PROBLEM TO SOLVE> Where the records below show a line containing "zlen (text bufs)", start copying; end with the line containing "intros Hh Ho Hw", and copy it too.

MATERIAL FOR THIS EXERCISE>
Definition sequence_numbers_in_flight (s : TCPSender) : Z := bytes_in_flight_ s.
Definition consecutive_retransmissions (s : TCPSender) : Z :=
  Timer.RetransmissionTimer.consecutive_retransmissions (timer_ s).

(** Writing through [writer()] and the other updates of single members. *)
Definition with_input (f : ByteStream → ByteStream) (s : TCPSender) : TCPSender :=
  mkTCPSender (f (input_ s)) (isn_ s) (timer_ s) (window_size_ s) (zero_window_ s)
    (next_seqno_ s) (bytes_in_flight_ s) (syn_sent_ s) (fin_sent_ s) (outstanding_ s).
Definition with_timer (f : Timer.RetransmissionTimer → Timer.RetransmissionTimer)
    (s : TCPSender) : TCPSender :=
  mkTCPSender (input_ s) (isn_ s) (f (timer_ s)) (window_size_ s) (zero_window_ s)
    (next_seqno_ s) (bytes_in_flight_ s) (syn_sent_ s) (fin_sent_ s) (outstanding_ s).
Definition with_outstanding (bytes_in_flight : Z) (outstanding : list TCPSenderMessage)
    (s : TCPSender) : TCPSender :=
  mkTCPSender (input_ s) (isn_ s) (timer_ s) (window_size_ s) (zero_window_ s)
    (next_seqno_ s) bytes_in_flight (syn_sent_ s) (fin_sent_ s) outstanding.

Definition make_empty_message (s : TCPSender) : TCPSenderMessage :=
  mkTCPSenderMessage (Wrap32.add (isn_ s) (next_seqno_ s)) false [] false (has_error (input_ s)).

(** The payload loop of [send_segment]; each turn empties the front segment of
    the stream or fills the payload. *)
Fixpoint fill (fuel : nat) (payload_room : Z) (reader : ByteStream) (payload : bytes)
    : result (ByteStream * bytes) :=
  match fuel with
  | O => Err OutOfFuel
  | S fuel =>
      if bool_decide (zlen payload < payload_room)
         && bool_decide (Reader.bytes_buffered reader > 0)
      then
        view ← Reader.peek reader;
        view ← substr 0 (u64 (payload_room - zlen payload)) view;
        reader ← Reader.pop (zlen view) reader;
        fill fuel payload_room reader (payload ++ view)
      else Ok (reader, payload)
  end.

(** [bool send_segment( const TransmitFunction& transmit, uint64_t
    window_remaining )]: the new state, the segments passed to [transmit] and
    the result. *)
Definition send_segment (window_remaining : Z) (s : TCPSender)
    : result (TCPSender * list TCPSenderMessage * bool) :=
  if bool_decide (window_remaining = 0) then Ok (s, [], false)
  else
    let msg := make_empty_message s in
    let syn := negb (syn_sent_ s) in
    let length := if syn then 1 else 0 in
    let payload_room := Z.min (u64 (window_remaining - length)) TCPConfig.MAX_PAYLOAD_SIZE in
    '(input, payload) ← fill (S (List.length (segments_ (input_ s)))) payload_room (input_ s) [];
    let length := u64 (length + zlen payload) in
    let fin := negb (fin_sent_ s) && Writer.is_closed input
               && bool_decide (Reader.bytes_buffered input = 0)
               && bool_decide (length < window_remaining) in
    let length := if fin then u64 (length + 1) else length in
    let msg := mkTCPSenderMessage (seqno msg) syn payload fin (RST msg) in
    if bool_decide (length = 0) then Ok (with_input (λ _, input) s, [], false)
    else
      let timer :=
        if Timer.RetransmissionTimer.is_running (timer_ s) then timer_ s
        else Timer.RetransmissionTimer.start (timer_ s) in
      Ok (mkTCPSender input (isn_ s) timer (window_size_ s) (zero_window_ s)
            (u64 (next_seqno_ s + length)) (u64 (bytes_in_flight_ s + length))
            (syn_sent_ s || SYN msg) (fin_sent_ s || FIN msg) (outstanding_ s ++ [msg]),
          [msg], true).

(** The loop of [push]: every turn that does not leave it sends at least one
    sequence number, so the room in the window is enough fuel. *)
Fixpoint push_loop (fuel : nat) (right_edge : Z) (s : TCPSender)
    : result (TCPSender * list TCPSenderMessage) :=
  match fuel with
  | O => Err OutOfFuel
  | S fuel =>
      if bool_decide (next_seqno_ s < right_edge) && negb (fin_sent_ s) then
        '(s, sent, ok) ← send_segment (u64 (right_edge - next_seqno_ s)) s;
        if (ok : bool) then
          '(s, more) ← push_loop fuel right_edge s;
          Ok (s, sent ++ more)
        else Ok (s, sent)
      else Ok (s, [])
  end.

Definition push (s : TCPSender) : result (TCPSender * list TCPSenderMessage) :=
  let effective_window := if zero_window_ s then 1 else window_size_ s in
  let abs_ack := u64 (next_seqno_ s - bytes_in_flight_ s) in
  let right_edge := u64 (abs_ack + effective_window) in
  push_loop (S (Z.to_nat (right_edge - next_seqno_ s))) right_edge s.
==
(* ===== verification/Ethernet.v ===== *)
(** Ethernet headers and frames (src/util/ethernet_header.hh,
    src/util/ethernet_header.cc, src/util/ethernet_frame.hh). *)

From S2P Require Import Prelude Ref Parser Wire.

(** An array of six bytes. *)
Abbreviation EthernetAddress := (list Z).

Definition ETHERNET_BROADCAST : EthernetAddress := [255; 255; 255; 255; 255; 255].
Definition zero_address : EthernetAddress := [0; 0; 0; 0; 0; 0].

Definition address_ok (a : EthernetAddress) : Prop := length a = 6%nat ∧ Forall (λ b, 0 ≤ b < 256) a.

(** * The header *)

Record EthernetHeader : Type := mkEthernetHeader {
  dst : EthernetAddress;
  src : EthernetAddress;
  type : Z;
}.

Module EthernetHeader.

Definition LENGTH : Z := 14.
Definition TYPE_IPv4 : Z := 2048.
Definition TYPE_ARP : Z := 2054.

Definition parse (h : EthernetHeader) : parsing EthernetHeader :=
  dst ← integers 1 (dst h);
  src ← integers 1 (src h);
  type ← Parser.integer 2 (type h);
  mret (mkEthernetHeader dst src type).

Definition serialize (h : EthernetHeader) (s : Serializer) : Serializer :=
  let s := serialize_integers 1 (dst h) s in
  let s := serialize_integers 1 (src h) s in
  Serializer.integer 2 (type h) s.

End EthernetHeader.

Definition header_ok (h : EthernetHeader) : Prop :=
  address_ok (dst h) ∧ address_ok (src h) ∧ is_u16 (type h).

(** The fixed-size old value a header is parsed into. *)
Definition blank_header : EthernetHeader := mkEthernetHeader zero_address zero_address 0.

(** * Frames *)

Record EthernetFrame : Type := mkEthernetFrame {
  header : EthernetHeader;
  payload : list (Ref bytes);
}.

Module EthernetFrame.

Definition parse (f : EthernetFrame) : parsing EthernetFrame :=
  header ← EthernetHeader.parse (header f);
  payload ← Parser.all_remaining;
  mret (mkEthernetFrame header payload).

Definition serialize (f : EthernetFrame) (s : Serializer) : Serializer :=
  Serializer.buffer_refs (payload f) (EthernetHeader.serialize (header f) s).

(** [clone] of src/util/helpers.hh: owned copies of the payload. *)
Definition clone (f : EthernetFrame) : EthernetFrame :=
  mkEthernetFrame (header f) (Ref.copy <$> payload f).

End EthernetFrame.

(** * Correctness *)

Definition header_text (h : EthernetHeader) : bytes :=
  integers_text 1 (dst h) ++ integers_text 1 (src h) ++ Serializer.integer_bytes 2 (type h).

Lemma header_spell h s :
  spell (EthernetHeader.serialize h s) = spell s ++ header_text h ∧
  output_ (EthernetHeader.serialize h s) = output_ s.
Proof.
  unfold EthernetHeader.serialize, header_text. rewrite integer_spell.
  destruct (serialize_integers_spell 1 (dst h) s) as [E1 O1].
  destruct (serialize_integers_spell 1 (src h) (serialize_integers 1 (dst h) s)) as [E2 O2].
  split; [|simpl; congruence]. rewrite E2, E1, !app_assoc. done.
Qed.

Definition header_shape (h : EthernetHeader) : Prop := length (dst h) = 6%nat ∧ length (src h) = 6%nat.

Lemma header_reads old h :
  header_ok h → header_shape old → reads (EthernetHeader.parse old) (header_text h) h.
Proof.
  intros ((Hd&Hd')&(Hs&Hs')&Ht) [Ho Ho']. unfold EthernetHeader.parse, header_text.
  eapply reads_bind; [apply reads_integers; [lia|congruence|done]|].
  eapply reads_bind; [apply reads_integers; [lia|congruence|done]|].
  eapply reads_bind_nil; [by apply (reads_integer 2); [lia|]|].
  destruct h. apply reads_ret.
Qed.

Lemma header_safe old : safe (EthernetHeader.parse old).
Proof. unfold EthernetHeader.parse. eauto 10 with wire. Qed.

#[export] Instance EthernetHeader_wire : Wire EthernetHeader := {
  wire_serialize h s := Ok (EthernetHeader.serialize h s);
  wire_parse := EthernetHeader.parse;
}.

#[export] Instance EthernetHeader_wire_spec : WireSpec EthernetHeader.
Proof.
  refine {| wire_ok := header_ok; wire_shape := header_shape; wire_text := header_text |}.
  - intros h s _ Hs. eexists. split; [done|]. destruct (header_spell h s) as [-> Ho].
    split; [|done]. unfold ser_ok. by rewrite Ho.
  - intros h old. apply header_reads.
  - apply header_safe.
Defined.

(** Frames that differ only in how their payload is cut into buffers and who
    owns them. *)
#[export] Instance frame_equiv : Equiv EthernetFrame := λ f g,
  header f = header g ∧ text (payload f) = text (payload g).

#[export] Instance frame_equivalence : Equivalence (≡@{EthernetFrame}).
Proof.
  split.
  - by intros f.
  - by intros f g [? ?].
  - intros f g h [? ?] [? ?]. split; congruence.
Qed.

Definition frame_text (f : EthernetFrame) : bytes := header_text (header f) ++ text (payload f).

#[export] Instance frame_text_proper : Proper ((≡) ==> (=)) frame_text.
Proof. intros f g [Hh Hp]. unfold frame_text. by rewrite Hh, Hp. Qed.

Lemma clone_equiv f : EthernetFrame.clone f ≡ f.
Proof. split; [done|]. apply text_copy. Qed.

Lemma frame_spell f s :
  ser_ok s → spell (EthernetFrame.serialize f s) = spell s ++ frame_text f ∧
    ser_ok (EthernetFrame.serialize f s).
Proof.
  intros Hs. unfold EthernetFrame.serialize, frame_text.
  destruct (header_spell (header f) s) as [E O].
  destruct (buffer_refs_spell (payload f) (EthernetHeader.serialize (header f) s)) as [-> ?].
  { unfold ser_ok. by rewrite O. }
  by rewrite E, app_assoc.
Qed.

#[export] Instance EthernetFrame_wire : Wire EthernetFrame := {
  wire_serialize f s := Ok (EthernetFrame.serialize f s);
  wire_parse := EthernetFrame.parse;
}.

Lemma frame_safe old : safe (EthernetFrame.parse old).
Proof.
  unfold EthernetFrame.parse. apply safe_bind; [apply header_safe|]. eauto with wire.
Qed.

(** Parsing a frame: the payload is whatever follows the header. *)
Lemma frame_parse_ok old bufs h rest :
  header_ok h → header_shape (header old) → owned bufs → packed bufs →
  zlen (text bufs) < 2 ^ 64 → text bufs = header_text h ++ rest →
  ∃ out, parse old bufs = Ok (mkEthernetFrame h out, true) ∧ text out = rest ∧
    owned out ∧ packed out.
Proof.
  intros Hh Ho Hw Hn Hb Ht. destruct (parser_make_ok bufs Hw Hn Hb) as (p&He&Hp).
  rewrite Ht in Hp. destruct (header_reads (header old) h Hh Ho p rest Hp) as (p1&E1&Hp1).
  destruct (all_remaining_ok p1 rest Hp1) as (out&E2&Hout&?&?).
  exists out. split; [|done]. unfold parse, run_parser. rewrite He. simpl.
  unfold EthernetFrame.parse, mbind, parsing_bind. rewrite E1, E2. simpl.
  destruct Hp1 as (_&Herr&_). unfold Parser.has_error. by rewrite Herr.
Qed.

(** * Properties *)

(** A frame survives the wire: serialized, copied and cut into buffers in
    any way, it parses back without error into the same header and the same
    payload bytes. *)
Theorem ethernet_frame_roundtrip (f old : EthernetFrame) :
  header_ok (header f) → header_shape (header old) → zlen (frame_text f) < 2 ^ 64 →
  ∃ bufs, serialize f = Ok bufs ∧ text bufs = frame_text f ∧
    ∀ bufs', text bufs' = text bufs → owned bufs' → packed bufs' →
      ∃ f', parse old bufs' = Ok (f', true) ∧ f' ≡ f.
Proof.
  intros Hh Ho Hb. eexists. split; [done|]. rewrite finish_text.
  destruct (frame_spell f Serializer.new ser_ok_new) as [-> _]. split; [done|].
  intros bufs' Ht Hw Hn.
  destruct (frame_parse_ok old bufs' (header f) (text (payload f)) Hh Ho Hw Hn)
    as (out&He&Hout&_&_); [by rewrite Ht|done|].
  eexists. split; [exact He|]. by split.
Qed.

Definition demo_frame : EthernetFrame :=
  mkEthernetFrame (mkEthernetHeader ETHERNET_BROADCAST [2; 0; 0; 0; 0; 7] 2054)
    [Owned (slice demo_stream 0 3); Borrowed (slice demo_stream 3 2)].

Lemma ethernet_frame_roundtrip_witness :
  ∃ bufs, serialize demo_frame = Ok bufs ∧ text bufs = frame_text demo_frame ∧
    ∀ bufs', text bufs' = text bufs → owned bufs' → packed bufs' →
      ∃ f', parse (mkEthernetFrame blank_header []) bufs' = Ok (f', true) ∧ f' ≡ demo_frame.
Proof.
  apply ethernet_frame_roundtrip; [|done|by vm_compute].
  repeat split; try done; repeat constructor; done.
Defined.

SOLVED EXERCISE>
  zlen (text bufs) < 2 ^ 64 → text bufs = header_text h ++ rest →
  ∃ out, parse old bufs = Ok (mkEthernetFrame h out, true) ∧ text out = rest ∧
    owned out ∧ packed out.
Proof.
  intros Hh Ho Hw Hn Hb Ht. destruct (parser_make_ok bufs Hw Hn Hb) as (p&He&Hp).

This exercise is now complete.